Unfortunately the docs do not give specific directions on when this directive should be used. Since small loops with a known trip count are already unrolled by the compiler, should #pragma
unroll be used on larger loops? On small loops with a variable counter? And what about the optional number of unrolls? Also is there recommended documentation about cuda specific loop unrolling?
In general, you should use a for loop when you know how many times the loop should run. If you want the loop to break based on a condition other than the number of times it runs, you should use a while loop.
The for loop is probably the most common and well known type of loop in any programming language. For can be used to iterate through the elements of an array: For can also be used to perform a fixed number of iterations: By default the increment is one.
Use a for loop when you know the loop should execute n times. Use a while loop for reading a file into a variable. Use a while loop when asking for user input. Use a while loop when the increment value is nonstandard.
Generally, the for loop can be more efficient than the while loop, but not always. The idea of the While loop is: While something is the case, do the following block of code.
There aren't any fast and hard rules. The CUDA compiler has at least two unrollers, one each inside the NVVM or Open64 frontends, and one in the PTXAS backend. In general, they tend to unroll loops pretty aggressively, so I find myself using #pragma unroll 1
(to prevent unrolling) more often than any other unrolling attribute. The reasons for turning off loop unrolling are twofold:
(1) When a loop is unrolled completely, register pressure can increase. For example, indexes into small local memory arrays may become compile-time constants, allowing the compiler to place the local data into registers. Complete unrolling may also tends to lengthen basic blocks, allowing more aggressive scheduling of texture and global loads, which may require additional temporary variables and thus registers. Increased register pressure can lead to lower performance due to register spilling.
(2) Partially unrolled loops usually require a certain amount of pre-computation and clean-up code to handle loop counts that are not an exactly a multiple of the unrolling factor. For loops with short trip counts, this overhead can swamp any performance gains to be had from the unrolled loop, leading to lower performance after unrolling.
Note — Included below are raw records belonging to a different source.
(* ===== verification/Wallet.v ===== *)
(** * internal/lightning/seedstore.go and wallet.go

    Encryption of the seed at rest, its file format, and the wallet manager
    over a data directory.  The directory is a map from file names to files;
    every system call may fail, as the [env] of a call says, and an operation
    returns the directory states it went through, so that a crash after any
    of them can be discussed.  The cryptographic primitives are parameters
    ([SeedCrypto]); their documented behaviour is [SeedCryptoLaws]. *)
From S2P Require Import Prelude.
From S2P Require Import Json.
From S2P Require Import Wire.
From S2P Require Import Seed.

Open Scope Z_scope.

(** scrypt and pbkdf2 of golang.org/x/crypto; AES-256-GCM of crypto/cipher. *)
Class SeedCrypto := {
  scrypt_Key : list Z → list Z → Z → Z → Z → nat → result (list Z);
  gcm_Seal : list Z → list Z → list Z → list Z;
  gcm_Open : list Z → list Z → list Z → option (list Z);
  pbkdf2_Key : list Z → list Z → Z → nat → list Z;
}.

(** scrypt with valid parameters returns a key of the requested length; opening
    what was sealed under the same key and nonce gives the plaintext; the tag
    adds 16 bytes. *)
Class SeedCryptoLaws `{SeedCrypto} : Prop := {
  scrypt_total : ∀ p s, ∃ k, scrypt_Key p s (2 ^ 17) 8 1 32 = Ok k ∧ length k = 32%nat;
  gcm_open_seal : ∀ k n p, gcm_Open k n (gcm_Seal k n p) = Some p;
  gcm_overhead : ∀ k n p, length (gcm_Seal k n p) = (length p + 16)%nat;
}.

Definition ErrWrongPassphrase : error :=
  Sentinel "lightning: decryption failed (wrong passphrase or corrupted file)".

Record EncryptedSeed := {
  es_Version : Z; es_Salt : list Z; es_Nonce : list Z; es_Ciphertext : list Z
}.

Definition currentEncryptedSeedVersion : Z := 0x01.
Definition scryptN : Z := 2 ^ 17.
Definition scryptR : Z := 8.
Definition scryptP : Z := 1.

(** [aes.NewCipher] accepts the three AES key sizes. *)
Definition aes_NewCipher (key : list Z) : result (list Z) :=
  if existsb (Nat.eqb (length key)) [16; 24; 32]%nat then Ok key
  else Err (Sentinel "crypto/aes: invalid key size").

Section Store.
Context `{SeedCrypto}.

Definition deriveKey (passphrase salt : list Z) : result (list Z) :=
  key ← wrapping "lightning: scrypt derivation failed: %w"
          (scrypt_Key passphrase salt scryptN scryptR scryptP 32);
  wrapping "lightning: aes init failed: %w" (aes_NewCipher key).

(** A computation that does not read. *)
Definition rd_lift {R A} (c : result A) : rdm R A := λ r, (c, r).

Definition EncryptSeed `{Reader R} (s passphrase : list Z) : rdm R EncryptedSeed :=
  if bool_decide (passphrase = []) then rd_fail (Sentinel "lightning: passphrase must not be empty")
  else
    salt ← rd_wrap "lightning: salt generation failed: %w" (ReadFull 16);
    nonce ← rd_wrap "lightning: nonce generation failed: %w" (ReadFull 12);
    key ← rd_lift (deriveKey passphrase salt);
    mret {| es_Version := currentEncryptedSeedVersion; es_Salt := salt; es_Nonce := nonce;
            es_Ciphertext := gcm_Seal key nonce s |}.

Definition DecryptSeed (es : EncryptedSeed) (passphrase : list Z) : result (list Z) :=
  if negb (es_Version es =? currentEncryptedSeedVersion)
  then Err (Errorf "lightning: unsupported EncryptedSeed version %d" [es_Version es])
  else if bool_decide (es_Ciphertext es = [])
  then Err (Sentinel "lightning: EncryptedSeed has empty ciphertext")
  else
    key ← deriveKey passphrase (es_Salt es);
    match gcm_Open key (es_Nonce es) (es_Ciphertext es) with
    | None => Err ErrWrongPassphrase
    | Some plaintext =>
        if negb (length plaintext =? 64)%nat
        then Err (Errorf "lightning: decrypted seed is %d bytes, want 64" [Z.of_nat (length plaintext)])
        else Ok plaintext
    end.

Definition Marshal (es : EncryptedSeed) : result (list Z) :=
  if negb (es_Version es =? currentEncryptedSeedVersion)
  then Err (Errorf "lightning: Marshal: unsupported version %d" [es_Version es])
  else Ok (es_Version es :: es_Salt es ++ es_Nonce es ++ es_Ciphertext es).

Definition seedMinLen : Z := 1 + 16 + 12.
Definition seedMaxLen : Z := 4 * 1024.
Definition UnmarshalEncryptedSeed (b : list Z) : result EncryptedSeed :=
  let n := Z.of_nat (length b) in
  if n <? seedMinLen
  then Err (Errorf "lightning: EncryptedSeed too short: %d bytes, need at least %d" [n; seedMinLen])
  else if seedMaxLen <? n
  then Err (Errorf "lightning: EncryptedSeed too large: %d bytes, need at most %d" [n; seedMaxLen])
  else
    let version := nth 0 b 0 in
    if negb (version =? currentEncryptedSeedVersion)
    then Err (Errorf "lightning: unsupported EncryptedSeed version %d" [version])
    else Ok {| es_Version := version; es_Salt := slice 1 17 b; es_Nonce := slice 17 29 b;
               es_Ciphertext := drop 29 b |}.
While the compiler contains heuristics for finding suitable loops under these restrictions, the heuristics can't always provide the best decision.
In rare cases I have found that manually providing a higher unrolling factor than what the compiler used automatically has a small beneficial effect on performance (with typical gain in the single digit percent). These are typically cases of memory-intensive code where a larger unrolling factor allows more aggressive scheduling of global or texture loads, or very tight computationally bound loops that benefit from minimization of the loop overhead.
Playing with unrolling factors is something that should happen late in the optimization process, as the compiler defaults cover most cases one will encounter in practice.